Duchenne muscular dystrophy is a devastating muscle wasting disease affecting 1 in 3500 boys. It is caused by the lack of the dystrophin protein, which serves as a structural link to the muscle fiber membrane. Boys are typically diagnosed around age three to five as they exhibit changes in walking patterns, begin using a wheel-chair in their teens, and die due to respiratory or cardiac malfunction in their third decade of life. Despite extensive experimental research, there remains no cure for DMD. We hypothesize that one of the reasons DMD is so difficult to treat is that multiple mechanisms contribute to disease progression. Without the dystrophin protein the muscle is more susceptible to contraction-induced damage, resulting in chronic inflammation and fibrosis. Coupled with altered satellite stem cell (SSC) dynamics, these disease mechanisms lead to impaired muscle regeneration and progressive muscle wasting.

We believe this is an ideal opportunity to use computational models to help unravel the complex, multifaceted nature of DMD. My dissertation developed two computational models to investigate disease mechanisms in DMD. First, I developed a micromechanical finite element (FE) model that predicted that fibrosis would impair function by increasing the stiffness of the muscle, but protect the muscle from contraction-induced damage. This effect was dependent on whether the ECM was stiffer or more compliant than the skeletal muscle fibers. Then I developed an agent-based model (ABM) to study the cellular physiology driving disease progression. The model predicted muscle regeneration from injury, based on the autonomous actions of the different cell types in the model. The cell types included SSCs, fibroblasts, neutrophils, macrophages, ECM, and muscle cells. We simulated injury and regeneration in healthy and mdx mice (the most common animal model used in DMD). The simulations predicted that suppressed SSC counts at the later stages of disease impaired regeneration. However, no individual factor in the model was able to predict the decreased SSC counts. Finally, we used the model to design an experiment to test the effect of fibrosis on muscle regeneration in mdx mice. While our intervention increased the area fraction of collagen in the muscle, the stiffness of the muscle was decreased. Given this baseline condition, both our model and the experiment showed no effect on regeneration. However, our model predicted that if the fibrosis resulted in an increased ECM stiffness, then regeneration would be impaired.

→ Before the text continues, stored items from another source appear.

(** [generate_readme(self, data)]; it makes no use of [self]. *)
Definition generate_readme (data : dict (dict value)) : M string :=
  dt <- now ;;
  ret (readme_head ++ metrics_block data ++ readme_tail
       ++ strftime dt ++ "*" ++ Text.nl).

Definition update_readme (self : t) (content : string) : M unit :=
  write_file (readme_path self) content ;;;
  dt <- now ;;
  print ("README.md updated successfully at " ++ datetime_str dt).

Definition collect_data (self : t) : M (dict (dict value)) :=
  let data : dict (dict value) := [] in
  (* ResearchGate *)
  profiles <- lift (subscript (config self) "profiles") ;;
  present <- lift (contains "researchgate" profiles) ;;
  data <- (if present : bool then
             profiles <- lift (subscript (config self) "profiles") ;;
             target <- lift (subscript profiles "researchgate") ;;
             let rg_scraper := ResearchGateProfile.__init__ target in
             profile <- ResearchGateProfile.get_profile_data rg_scraper ;;
             sleep 2 ;;;
             ret (dict_set data "researchgate" profile)
           else ret data) ;;
  (* Google Scholar *)
  profiles <- lift (subscript (config self) "profiles") ;;
  present <- lift (contains "google_scholar" profiles) ;;
  data <- (if present : bool then
             profiles <- lift (subscript (config self) "profiles") ;;
             target <- lift (subscript profiles "google_scholar") ;;
             let gs_scraper := GoogleScholarProfile.__init__ target in
             profile <- GoogleScholarProfile.get_profile_data gs_scraper ;;
             sleep 2 ;;;
             ret (dict_set data "google_scholar" profile)
           else ret data) ;;
  (* LinkedIn (limited) *)
  profiles <- lift (subscript (config self) "profiles") ;;
  present <- lift (contains "linkedin" profiles) ;;
  data <- (if present : bool then
             profiles <- lift (subscript (config self) "profiles") ;;
             target <- lift (subscript profiles "linkedin") ;;
             let li_scraper := LinkedInProfile.__init__ target in
             profile <- LinkedInProfile.get_profile_data li_scraper ;;
             ret (dict_set data "linkedin" profile)
           else ret data) ;;
  ret data.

Ultimately, the models developed in this dissertation were used to investigate the role of DMD disease mechanisms, both in isolation and combined in our model representations of dystrophic muscle. Both models predicted that the fibrotic microenvironment was a key regulator of function, damage susceptibility, and muscle regeneration in dystrophic muscle. Further, this work highlighted a key utility of this modeling framework for designing experiments, making predictions, and understanding the complex results of these experiments. Future development of the models in this dissertation could provide a platform for predicting chronic, long-term disease progression in DMD, and in silico therapeutic testing.